** EXTRACTED INFORMATION follows **

(** The sweep gets to the record after [pre] when no six reads in a row
    fail; [nerr st] failures count with a run at the start of [pre]. *)
Lemma recdump_loop_find1d_reach (pre : list nat) (i : nat) (idxs : list nat) (data : bytes)
  (st : locals) (tr : list (event Y)) :
  Args.find1d args = true ->
  Forall (fun j =>
            (exists d, readrec dbfile j = Ok d /\
                       forall data', d = Some data' -> ~ marker_first_nonzero data') \/
            (exists e, readrec dbfile j = Raise e /\ e <> IndexError /\
                       Args.debug args = false)) pre ->
  (forall l1 run l2,
     pre = l1 ++ run ++ l2 ->
     Forall (fun j => exists e, readrec dbfile j = Raise e) run ->
     length run + match l1 with [] => nerr st | _ :: _ => 0 end <= 5) ->
  readrec dbfile i = Ok (Some data) ->
  marker_first_nonzero data ->
  exists n,
    recdump_loop args dbfile (pre ++ i :: idxs) st tr =
    Some (Ok (set_nerr n st),
          tr ++ (Print <$> failure_lines dbfile pre ++ [Found1d i data])).
Proof.
  intros Hmode Hpre Hruns Hread Hhit%find1d_hit_spec. revert st tr Hruns.
  induction pre as [|j pre IH]; intros st tr Hruns.
  - exists (nerr st). rewrite set_nerr_same.
    cbn [app recdump_loop]. unfold bind at 1, recdump_iter.
    by rewrite Hread, Hmode, Hhit.
  - apply Forall_cons in Hpre as [Hj Hpre]. specialize (IH Hpre).
    cbn [app recdump_loop]. unfold bind at 1.
    destruct Hj as [(d & Hj & Hmiss)|(e & Hj & Hne & Hdebug)].
    + unfold recdump_iter. rewrite Hj, Hmode.
      assert (find1d_hit d = false) as ->.
      { destruct d as [data'|]; [|done].
        apply not_true_iff_false. rewrite find1d_hit_spec. by apply Hmiss. }
      unfold ret. destruct (IH (set_nerr 0 st) tr) as [n Hn].
      { intros l1 run l2 -> Hrun.
        specialize (Hruns (j :: l1) run l2 eq_refl Hrun). simpl in Hruns.
        destruct l1; simpl; lia. }
      exists n. rewrite Hn, set_nerr_set_nerr.
      unfold failure_lines. cbn [omap list_omap]. by rewrite Hj.
    + rewrite (recdump_iter_failure args dbfile j e) by done.
      assert (nerr st + 1 <= 5) as Hle.
      { specialize (Hruns [] [j] pre eq_refl). simpl in Hruns.
        assert (1 + nerr st <= 5); [|lia]. apply Hruns. repeat constructor. by exists e. }
      destruct (Nat.ltb_spec 5 (nerr st + 1)); [lia|].
      destruct (IH (set_nerr (nerr st + 1) st) (tr ++ [Print (RecError j e)])) as [n Hn].
      { intros l1 run l2 -> Hrun. cbn [set_nerr nerr]. destruct l1 as [|x l1].
        - specialize (Hruns [] (j :: run) l2 eq_refl). simpl in Hruns.
          assert (S (length run + nerr st) <= 5); [|lia].
          apply Hruns. constructor; [by exists e|done].
        - specialize (Hruns (j :: x :: l1) run l2 eq_refl Hrun). simpl in Hruns. lia. }
      exists n. rewrite Hn, set_nerr_set_nerr.
      unfold failure_lines. cbn [omap list_omap]. rewrite Hj.
      cbn [app]. by rewrite fmap_cons, <- app_assoc.
Qed.
(** ** Steps of a key sequence, by the value of the gap

    The gap is the number the function computes, [gap] above. *)

(** Every step of the sequence is a gap of exactly one. *)
Fixpoint stepsOfOne (keys : list DateKey) : Prop :=
  match keys with
  | a :: (b :: _) as tl => gap a b = Num 1 /\ stepsOfOne tl
  | _ => True
  end.

(** No step of the sequence is a gap of zero. *)
Fixpoint noZeroStep (keys : list DateKey) : Prop :=
  match keys with
  | a :: (b :: _) as tl => gap a b <> Num 0 /\ noZeroStep tl
  | _ => True
  end.

(** ** Entries in query order *)

(** [orderBy("performedAt")] on timestamps: seconds, then nanoseconds. *)
Definition ts_leb (a b : Timestamp) : bool :=
  (seconds a <? seconds b)
  || ((seconds a =? seconds b) && (nanoseconds a <=? nanoseconds b)).

(** The timestamps of a query result come newest first. *)
Definition descendingEntries (docs : list EntryDoc) : bool :=
  adjacent (fun a b => ts_leb b a) (timestampsOf docs).

(** Two timestamps on the same UTC calendar day. *)
Definition sameCalendarDay (a b : Timestamp) : Prop :=
  instantDay a = instantDay b.

(** Two timestamps whose [toDate()] values, the instants rounded to the
    nearest millisecond, are on the same UTC calendar day. *)
Definition sameDateDay (a b : Timestamp) : Prop := entryDay a = entryDay b.

(** ** Successive recalculations of one habit

    Each scheduled run sees the habit document the previous run wrote and
    whatever the entries query returns by then. *)
Fixpoint recalculate (habitDoc : HabitDoc) (runs : list (list EntryDoc))
  : Eff HabitDoc :=
  match runs with
  | [] => ret habitDoc
  | docs :: runs' =>
      written <- processHabit habitDoc docs ;;
      recalculate written runs'
  end.

(** ** Time values whose date key has a year from 100 to 9999

    From 0100-01-01T00:00:00.000Z up to 9999-12-31T23:59:59.999Z.  Earlier
    years of a [Timestamp] (1 to 99) give keys that [Date.UTC] reads as
    1901 to 1999. *)
Definition inKeyRange (t : Z) : bool :=
  (-59011459200000 <=? t) && (t <? 253402300800000).

(** Every timestamp of the query result is in that range. *)
Definition keyRangeEntries (docs : list EntryDoc) : bool :=
  forallb (fun ts => inKeyRange (millis ts)) (timestampsOf docs).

** End of EXTRACTED INFORMATION **

--- EXERCISE DIRECTIONS ---
Look through the data above and return exactly the lines from the one that contains "Forall (fun j => exists" to the one that contains "unfold ret. destruct", inclusive, with nothing else.

--- ANSWER BOX ---
     Forall (fun j => exists e, readrec dbfile j = Raise e) run ->
     length run + match l1 with [] => nerr st | _ :: _ => 0 end <= 5) ->
  readrec dbfile i = Ok (Some data) ->
  marker_first_nonzero data ->
  exists n,
    recdump_loop args dbfile (pre ++ i :: idxs) st tr =
    Some (Ok (set_nerr n st),
          tr ++ (Print <$> failure_lines dbfile pre ++ [Found1d i data])).
Proof.
  intros Hmode Hpre Hruns Hread Hhit%find1d_hit_spec. revert st tr Hruns.
  induction pre as [|j pre IH]; intros st tr Hruns.
  - exists (nerr st). rewrite set_nerr_same.
    cbn [app recdump_loop]. unfold bind at 1, recdump_iter.
    by rewrite Hread, Hmode, Hhit.
  - apply Forall_cons in Hpre as [Hj Hpre]. specialize (IH Hpre).
    cbn [app recdump_loop]. unfold bind at 1.
    destruct Hj as [(d & Hj & Hmiss)|(e & Hj & Hne & Hdebug)].
    + unfold recdump_iter. rewrite Hj, Hmode.
      assert (find1d_hit d = false) as ->.
      { destruct d as [data'|]; [|done].
        apply not_true_iff_false. rewrite find1d_hit_spec. by apply Hmiss. }
      unfold ret. destruct (IH (set_nerr 0 st) tr) as [n Hn].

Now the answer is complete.